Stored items
=== Begin Enclosure ===

Lemma compact_keeps jobID sp a :
  sp_attempts sp !! id = Some a -> sa_completion_disposition a <> Some "suppressed" ->
  sp_attempts (compactSuppressedCompletionPayloads ls jobID sp) !! id = Some a.
Proof.
  intros Ha Hd. unfold compactSuppressedCompletionPayloads.
  match goal with |- context [delete_attempts_where ?p sp] => apply (delete_attempts_keeps p sp a Ha) end.
  apply bool_decide_eq_false. intros ([id' a'] & E & Hin)%list_elem_of_In%in_map_iff. simpl in E. subst id'.
  apply filter_In in Hin as [Hin _]. apply list_elem_of_In in Hin.
  assert (Hs : (id, a') ∈ suppressed_payloads jobID sp).
  { rewrite <- (take_drop maxSuppressedCompletionPayloadsPerJob). apply elem_of_app. by right. }
  unfold suppressed_payloads in Hs. rewrite merge_sort_Permutation in Hs. apply elem_of_filter_bool in Hs as [Hm E].
  apply elem_of_map_to_list in Hm. assert (a' = a) as -> by congruence.
  apply andb_true_iff in E as [[[_ E%bool_decide_eq_true]%andb_true_iff _]%andb_true_iff _]. done.
Qed.

Lemma replace_streams_attempts id' streams batch sp :
  ends (replace_streams id' streams batch) (fun _ sp' => sp_attempts sp' = sp_attempts sp) (fun _ _ => False) (fun _ => True) sp.
Proof.
  revert sp. induction streams as [|s streams IH]; intros sp; [done|]. simpl.
  apply (ends_seq (fun _ sp' => sp_attempts sp' = sp_attempts sp)).
  - unfold replace_stream. destruct (List.filter _ batch) as [|first rest]; [done|]. wp.
    assert (H' : forall l sp0, sp_attempts (fold_left (fun sp e => delete_events (fun x => (sr_ordinal x =? de_ordinal e)
                                                  && bool_decide (sr_attempt_id x = id')) sp) l sp0) = sp_attempts sp0).
    { induction l as [|e l IHl]; intros sp0; [done|]. simpl. by rewrite IHl. }
    by rewrite H'.
  - intros _ sp' E. specialize (IH sp'). eapply ends_mono; [| | |exact IH]; [|done|done]. intros ? s' Es. by rewrite Es.
Qed.

Abbreviation keeps a := (fun sp => sp_attempts sp !! id = Some a).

=== End Enclosure ===

From the records above, copy out the line with "assert (H' : forall", the line with "by rewrite H'.", and every line between them, word for word.

▶ **Output of the task**:
    assert (H' : forall l sp0, sp_attempts (fold_left (fun sp e => delete_events (fun x => (sr_ordinal x =? de_ordinal e)
                                                  && bool_decide (sr_attempt_id x = id')) sp) l sp0) = sp_attempts sp0).
    { induction l as [|e l IHl]; intros sp0; [done|]. simpl. by rewrite IHl. }
    by rewrite H'.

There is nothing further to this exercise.